_Description of the task_
Word for word, return every record.
* * *
Lemma ack_init_correct_witness : exists c' ret created,
  quicrq_datagram_ack_init settings ctx0 0 0 0 128 0 fragment 1300 10 1300 1000 = Some (c', ret, created)
  /\ ret = 0 /\ created = Some (0, 0, 0).
Proof.
  destruct (ack_init_correct settings ctx0 0 0 0 128 0 fragment 10 1300 1000)
    as (c' & ret & created & E & _ & _ & _ & _ & _ & Hnew);
    [exact ctx0_ok | done | done | lia | vm_compute; reflexivity | unfold props_ok, is_id; u64_lia |].
  exists c', ret, created. split; [exact E |].
  destruct Hnew as (? & ? & _); [| by vm_compute | done | done].
  intros [[[Hg Hg'] _] _]. vm_compute in Hg'. congruence.
Defined.

(** The first fragment of group 1 is acknowledged and comes just after the
    horizon, which does not move. *)
Lemma horizon_stuck_next_group_witness :
  hz_key next_acked_ctx = (0, 0, 1300) /\
  option_map (fun d => (da_is_acked d, just_after next_acked_ctx d))
    (ak_states next_acked_ctx !! (1, 0, 0)) = Some (true, true).
Proof.
  split; [| vm_compute; reflexivity].
  destruct (horizon_stuck_next_group next_ctx 1 0 0 3 next_acked_ctx) as [-> _];
    [exact next_ok | done | done | lia | lia | u64_lia | | vm_compute; reflexivity | run |
     vm_compute; reflexivity].
  vm_compute. repeat split; discriminate.
Defined.

(** A skipped object: one record without data, acknowledged in vain. *)
Lemma empty_datagram_never_acked_witness :
  exists d, ak_states skipped_acked_ctx !! (0, 0, 0) = Some d /\ da_is_acked d = false.
Proof.
  destruct (ak_states skipped_ctx !! (0, 0, 0)) as [d0 |] eqn:Ed0; [| vm_compute in Ed0; discriminate].
  apply (empty_datagram_never_acked skipped_ctx 0 0 0 skipped_acked_ctx (0, 0, 0) d0);
    [exact skipped_ok | done | done | done | run | exact Ed0 |].
  assert (da_is_acked <$> ak_states skipped_ctx !! (0, 0, 0) = Some false) as H by (vm_compute; reflexivity).
  rewrite Ed0 in H. by injection H.
Defined.

Lemma repeat_carries_all_witness :
  (exists d c' ret news chunks rest,
    ak_states sent_ctx !! (0, 0, 0) = Some d /\
    quicrq_datagram_handle_repeat settings true sent_ctx (0, 0, 0) fragment (blen fragment) false 90000 =
      Some (c', ret) /\ ak_queued c' = ak_queued sent_ctx ++ news /\ fragment = concat chunks ++ rest /\
    ((ret = 0 /\ rest = []) \/ (ret = 1 /\ stopped_at sent_ctx d chunks))) /\
  (fun r => (r.2, map blen (ak_queued r.1))) <$>
    quicrq_datagram_handle_repeat settings true sent_ctx (0, 0, 0) fragment (blen fragment) false 90000 =
    Some (0, [1200; 120]).
Proof.
  split; [| vm_compute; reflexivity].
  destruct (ak_states sent_ctx !! (0, 0, 0)) as [d0 |] eqn:Ed0; [| vm_compute in Ed0; discriminate].
  assert ((fun d => (da_length d, da_object_offset d)) <$> ak_states sent_ctx !! (0, 0, 0) =
    Some (1300, 0)) as H by (vm_compute; reflexivity).
  rewrite Ed0 in H. injection H as Hlen Hoff.
  destruct (repeat_carries_all settings sent_ctx (0, 0, 0) d0 fragment false 90000)
    as (c' & ret & news & chunks & rest & E & _ & Hq & _ & Hdata & Hret);
    [done | done | done | exact sent_ok | exact Ed0 | by rewrite Hlen | by rewrite Hoff | |].
  { intros [[[Hg Hg'] _] _]. vm_compute in Hg'. congruence. }
  exists d0, c', ret, news, chunks, rest. split; [reflexivity |]. split; [exact E |]. split; [exact Hq |].
  split; [exact Hdata | exact Hret].
Defined.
* * *
_Solution to the problem_
Lemma ack_init_correct_witness : exists c' ret created,
  quicrq_datagram_ack_init settings ctx0 0 0 0 128 0 fragment 1300 10 1300 1000 = Some (c', ret, created)
  /\ ret = 0 /\ created = Some (0, 0, 0).
Proof.
  destruct (ack_init_correct settings ctx0 0 0 0 128 0 fragment 10 1300 1000)
    as (c' & ret & created & E & _ & _ & _ & _ & _ & Hnew);
    [exact ctx0_ok | done | done | lia | vm_compute; reflexivity | unfold props_ok, is_id; u64_lia |].
  exists c', ret, created. split; [exact E |].
  destruct Hnew as (? & ? & _); [| by vm_compute | done | done].
  intros [[[Hg Hg'] _] _]. vm_compute in Hg'. congruence.
Defined.

(** The first fragment of group 1 is acknowledged and comes just after the
    horizon, which does not move. *)
Lemma horizon_stuck_next_group_witness :
  hz_key next_acked_ctx = (0, 0, 1300) /\
  option_map (fun d => (da_is_acked d, just_after next_acked_ctx d))
    (ak_states next_acked_ctx !! (1, 0, 0)) = Some (true, true).
Proof.
  split; [| vm_compute; reflexivity].
  destruct (horizon_stuck_next_group next_ctx 1 0 0 3 next_acked_ctx) as [-> _];
    [exact next_ok | done | done | lia | lia | u64_lia | | vm_compute; reflexivity | run |
     vm_compute; reflexivity].
  vm_compute. repeat split; discriminate.
Defined.

(** A skipped object: one record without data, acknowledged in vain. *)
Lemma empty_datagram_never_acked_witness :
  exists d, ak_states skipped_acked_ctx !! (0, 0, 0) = Some d /\ da_is_acked d = false.
Proof.
  destruct (ak_states skipped_ctx !! (0, 0, 0)) as [d0 |] eqn:Ed0; [| vm_compute in Ed0; discriminate].
  apply (empty_datagram_never_acked skipped_ctx 0 0 0 skipped_acked_ctx (0, 0, 0) d0);
    [exact skipped_ok | done | done | done | run | exact Ed0 |].
  assert (da_is_acked <$> ak_states skipped_ctx !! (0, 0, 0) = Some false) as H by (vm_compute; reflexivity).
  rewrite Ed0 in H. by injection H.
Defined.

Lemma repeat_carries_all_witness :
  (exists d c' ret news chunks rest,
    ak_states sent_ctx !! (0, 0, 0) = Some d /\
    quicrq_datagram_handle_repeat settings true sent_ctx (0, 0, 0) fragment (blen fragment) false 90000 =
      Some (c', ret) /\ ak_queued c' = ak_queued sent_ctx ++ news /\ fragment = concat chunks ++ rest /\
    ((ret = 0 /\ rest = []) \/ (ret = 1 /\ stopped_at sent_ctx d chunks))) /\
  (fun r => (r.2, map blen (ak_queued r.1))) <$>
    quicrq_datagram_handle_repeat settings true sent_ctx (0, 0, 0) fragment (blen fragment) false 90000 =
    Some (0, [1200; 120]).
Proof.
  split; [| vm_compute; reflexivity].
  destruct (ak_states sent_ctx !! (0, 0, 0)) as [d0 |] eqn:Ed0; [| vm_compute in Ed0; discriminate].
  assert ((fun d => (da_length d, da_object_offset d)) <$> ak_states sent_ctx !! (0, 0, 0) =
    Some (1300, 0)) as H by (vm_compute; reflexivity).
  rewrite Ed0 in H. injection H as Hlen Hoff.
  destruct (repeat_carries_all settings sent_ctx (0, 0, 0) d0 fragment false 90000)
    as (c' & ret & news & chunks & rest & E & _ & Hq & _ & Hdata & Hret);
    [done | done | done | exact sent_ok | exact Ed0 | by rewrite Hlen | by rewrite Hoff | |].
  { intros [[[Hg Hg'] _] _]. vm_compute in Hg'. congruence. }
  exists d0, c', ret, news, chunks, rest. split; [reflexivity |]. split; [exact E |]. split; [exact Hq |].
  split; [exact Hdata | exact Hret].
Defined.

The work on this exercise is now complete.